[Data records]
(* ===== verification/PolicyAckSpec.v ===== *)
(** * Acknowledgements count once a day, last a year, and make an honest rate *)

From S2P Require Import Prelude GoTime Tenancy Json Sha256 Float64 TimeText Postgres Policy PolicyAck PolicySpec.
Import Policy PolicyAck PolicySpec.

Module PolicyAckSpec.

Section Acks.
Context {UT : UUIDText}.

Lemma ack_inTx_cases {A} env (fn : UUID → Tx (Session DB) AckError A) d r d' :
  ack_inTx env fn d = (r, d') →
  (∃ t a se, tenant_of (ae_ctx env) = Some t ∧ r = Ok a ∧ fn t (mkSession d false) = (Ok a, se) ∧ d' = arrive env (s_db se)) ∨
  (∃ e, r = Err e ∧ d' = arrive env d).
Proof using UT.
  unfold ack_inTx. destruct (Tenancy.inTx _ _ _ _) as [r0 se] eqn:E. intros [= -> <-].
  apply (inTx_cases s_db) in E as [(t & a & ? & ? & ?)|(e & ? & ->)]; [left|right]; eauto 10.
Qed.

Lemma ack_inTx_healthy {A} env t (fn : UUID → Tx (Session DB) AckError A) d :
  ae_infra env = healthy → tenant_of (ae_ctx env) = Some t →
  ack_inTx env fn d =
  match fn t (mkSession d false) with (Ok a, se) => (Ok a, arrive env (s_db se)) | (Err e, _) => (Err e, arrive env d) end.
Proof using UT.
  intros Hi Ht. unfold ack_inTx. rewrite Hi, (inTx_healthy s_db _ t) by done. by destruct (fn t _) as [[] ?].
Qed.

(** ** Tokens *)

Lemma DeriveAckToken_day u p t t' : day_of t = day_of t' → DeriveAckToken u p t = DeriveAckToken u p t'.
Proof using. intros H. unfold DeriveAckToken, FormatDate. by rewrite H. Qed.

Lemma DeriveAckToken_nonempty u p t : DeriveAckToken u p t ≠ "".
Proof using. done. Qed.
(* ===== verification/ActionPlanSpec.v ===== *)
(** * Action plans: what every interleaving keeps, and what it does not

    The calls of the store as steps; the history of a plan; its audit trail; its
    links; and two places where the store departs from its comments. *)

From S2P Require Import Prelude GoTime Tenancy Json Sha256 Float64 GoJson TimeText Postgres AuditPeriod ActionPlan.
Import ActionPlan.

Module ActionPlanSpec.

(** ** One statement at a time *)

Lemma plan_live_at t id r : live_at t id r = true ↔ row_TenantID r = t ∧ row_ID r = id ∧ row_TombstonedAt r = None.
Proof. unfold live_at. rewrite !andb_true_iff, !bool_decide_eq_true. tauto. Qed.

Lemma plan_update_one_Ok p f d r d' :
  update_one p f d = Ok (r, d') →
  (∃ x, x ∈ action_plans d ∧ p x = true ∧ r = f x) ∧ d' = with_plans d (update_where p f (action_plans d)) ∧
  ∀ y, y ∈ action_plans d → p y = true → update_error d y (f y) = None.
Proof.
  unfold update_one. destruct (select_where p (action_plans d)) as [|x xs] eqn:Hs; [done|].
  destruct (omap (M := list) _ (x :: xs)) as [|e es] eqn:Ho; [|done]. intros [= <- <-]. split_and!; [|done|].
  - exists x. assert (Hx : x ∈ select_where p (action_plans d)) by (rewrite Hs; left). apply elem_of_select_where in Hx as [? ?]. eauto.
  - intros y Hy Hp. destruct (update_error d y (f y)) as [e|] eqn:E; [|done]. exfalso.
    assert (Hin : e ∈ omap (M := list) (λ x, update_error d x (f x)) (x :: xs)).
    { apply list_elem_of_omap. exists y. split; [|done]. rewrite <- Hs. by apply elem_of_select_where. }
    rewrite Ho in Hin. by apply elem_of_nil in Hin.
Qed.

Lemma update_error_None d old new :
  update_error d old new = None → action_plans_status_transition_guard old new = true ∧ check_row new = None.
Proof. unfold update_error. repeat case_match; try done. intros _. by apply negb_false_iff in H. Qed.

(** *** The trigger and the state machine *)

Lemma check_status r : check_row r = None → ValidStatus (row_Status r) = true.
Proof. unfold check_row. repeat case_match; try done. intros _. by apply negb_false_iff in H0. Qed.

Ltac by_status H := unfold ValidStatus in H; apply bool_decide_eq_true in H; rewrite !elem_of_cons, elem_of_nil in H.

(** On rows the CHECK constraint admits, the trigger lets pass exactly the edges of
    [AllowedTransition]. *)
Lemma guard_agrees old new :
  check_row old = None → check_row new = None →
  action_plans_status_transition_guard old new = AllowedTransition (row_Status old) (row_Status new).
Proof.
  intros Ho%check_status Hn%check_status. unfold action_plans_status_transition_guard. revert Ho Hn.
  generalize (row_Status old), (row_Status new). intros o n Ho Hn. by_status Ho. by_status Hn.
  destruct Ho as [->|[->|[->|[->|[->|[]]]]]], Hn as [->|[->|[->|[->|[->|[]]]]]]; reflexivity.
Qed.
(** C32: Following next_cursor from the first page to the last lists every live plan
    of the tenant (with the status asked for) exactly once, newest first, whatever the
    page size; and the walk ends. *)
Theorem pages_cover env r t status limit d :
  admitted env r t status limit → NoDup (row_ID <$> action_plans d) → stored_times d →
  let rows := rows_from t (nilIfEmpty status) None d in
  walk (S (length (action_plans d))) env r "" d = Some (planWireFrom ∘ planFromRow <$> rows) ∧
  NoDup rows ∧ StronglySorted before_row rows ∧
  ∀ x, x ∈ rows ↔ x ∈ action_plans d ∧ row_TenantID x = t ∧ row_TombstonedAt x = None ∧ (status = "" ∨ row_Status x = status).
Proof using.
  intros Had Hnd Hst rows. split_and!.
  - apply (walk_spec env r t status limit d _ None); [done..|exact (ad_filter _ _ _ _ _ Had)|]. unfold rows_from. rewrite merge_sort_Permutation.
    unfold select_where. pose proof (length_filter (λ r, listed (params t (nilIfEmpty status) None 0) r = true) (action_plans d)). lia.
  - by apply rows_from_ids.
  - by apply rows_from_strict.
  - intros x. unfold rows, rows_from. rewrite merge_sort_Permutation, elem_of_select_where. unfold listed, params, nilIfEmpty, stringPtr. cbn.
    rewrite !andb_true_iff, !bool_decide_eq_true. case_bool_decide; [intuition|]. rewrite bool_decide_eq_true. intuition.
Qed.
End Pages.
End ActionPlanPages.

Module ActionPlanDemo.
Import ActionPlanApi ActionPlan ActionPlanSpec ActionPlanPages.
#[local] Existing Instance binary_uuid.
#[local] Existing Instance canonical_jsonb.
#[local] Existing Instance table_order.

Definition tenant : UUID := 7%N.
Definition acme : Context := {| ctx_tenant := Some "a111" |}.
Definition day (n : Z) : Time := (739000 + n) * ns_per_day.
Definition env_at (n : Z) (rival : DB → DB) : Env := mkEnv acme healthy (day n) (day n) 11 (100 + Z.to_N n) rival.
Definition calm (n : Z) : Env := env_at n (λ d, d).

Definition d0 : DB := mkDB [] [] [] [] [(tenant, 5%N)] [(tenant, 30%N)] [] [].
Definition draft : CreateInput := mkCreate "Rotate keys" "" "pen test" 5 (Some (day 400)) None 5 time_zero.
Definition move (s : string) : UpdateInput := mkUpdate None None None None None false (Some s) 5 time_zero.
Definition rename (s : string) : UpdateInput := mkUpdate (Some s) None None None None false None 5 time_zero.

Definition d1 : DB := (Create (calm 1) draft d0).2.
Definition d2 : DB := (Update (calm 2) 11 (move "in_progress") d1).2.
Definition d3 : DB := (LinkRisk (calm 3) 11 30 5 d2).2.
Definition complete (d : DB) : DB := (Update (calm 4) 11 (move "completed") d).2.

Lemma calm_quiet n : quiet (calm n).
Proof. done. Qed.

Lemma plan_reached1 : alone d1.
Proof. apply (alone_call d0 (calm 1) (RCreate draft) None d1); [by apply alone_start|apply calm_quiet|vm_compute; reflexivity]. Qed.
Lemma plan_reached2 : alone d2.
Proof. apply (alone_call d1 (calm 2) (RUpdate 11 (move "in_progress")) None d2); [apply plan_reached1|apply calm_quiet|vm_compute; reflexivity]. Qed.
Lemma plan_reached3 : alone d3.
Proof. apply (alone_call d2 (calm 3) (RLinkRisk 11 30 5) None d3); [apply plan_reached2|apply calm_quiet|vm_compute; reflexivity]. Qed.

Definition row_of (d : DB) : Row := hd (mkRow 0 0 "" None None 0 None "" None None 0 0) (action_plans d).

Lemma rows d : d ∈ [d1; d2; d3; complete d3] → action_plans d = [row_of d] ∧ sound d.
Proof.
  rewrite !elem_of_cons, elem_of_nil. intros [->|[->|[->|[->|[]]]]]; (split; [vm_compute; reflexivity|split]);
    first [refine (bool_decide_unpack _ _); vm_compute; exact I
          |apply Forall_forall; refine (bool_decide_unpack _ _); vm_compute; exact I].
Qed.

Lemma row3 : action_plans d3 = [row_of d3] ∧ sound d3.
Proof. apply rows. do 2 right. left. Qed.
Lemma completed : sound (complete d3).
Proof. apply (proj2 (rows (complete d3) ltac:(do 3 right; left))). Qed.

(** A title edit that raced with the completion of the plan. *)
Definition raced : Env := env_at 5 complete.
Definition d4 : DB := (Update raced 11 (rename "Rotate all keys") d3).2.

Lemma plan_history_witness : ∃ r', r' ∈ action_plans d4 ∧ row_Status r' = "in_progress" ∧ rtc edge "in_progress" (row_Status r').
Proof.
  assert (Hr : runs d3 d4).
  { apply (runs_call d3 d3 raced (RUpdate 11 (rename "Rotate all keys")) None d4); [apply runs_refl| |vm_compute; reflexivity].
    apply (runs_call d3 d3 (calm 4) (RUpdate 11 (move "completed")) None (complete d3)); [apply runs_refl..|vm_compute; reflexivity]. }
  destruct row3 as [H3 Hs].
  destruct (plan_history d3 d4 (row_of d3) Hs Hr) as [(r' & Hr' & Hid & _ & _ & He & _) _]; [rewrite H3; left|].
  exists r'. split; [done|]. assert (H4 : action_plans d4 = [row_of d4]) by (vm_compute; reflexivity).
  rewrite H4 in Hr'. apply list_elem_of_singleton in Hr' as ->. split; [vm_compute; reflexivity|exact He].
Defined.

### To do
Nothing but the lines from the top of the records down to the line with "Postgres Policy PolicyAck PolicySpec." belongs in the answer; repeat them exactly.

### Response area
(* ===== verification/PolicyAckSpec.v ===== *)
(** * Acknowledgements count once a day, last a year, and make an honest rate *)

From S2P Require Import Prelude GoTime Tenancy Json Sha256 Float64 TimeText Postgres Policy PolicyAck PolicySpec.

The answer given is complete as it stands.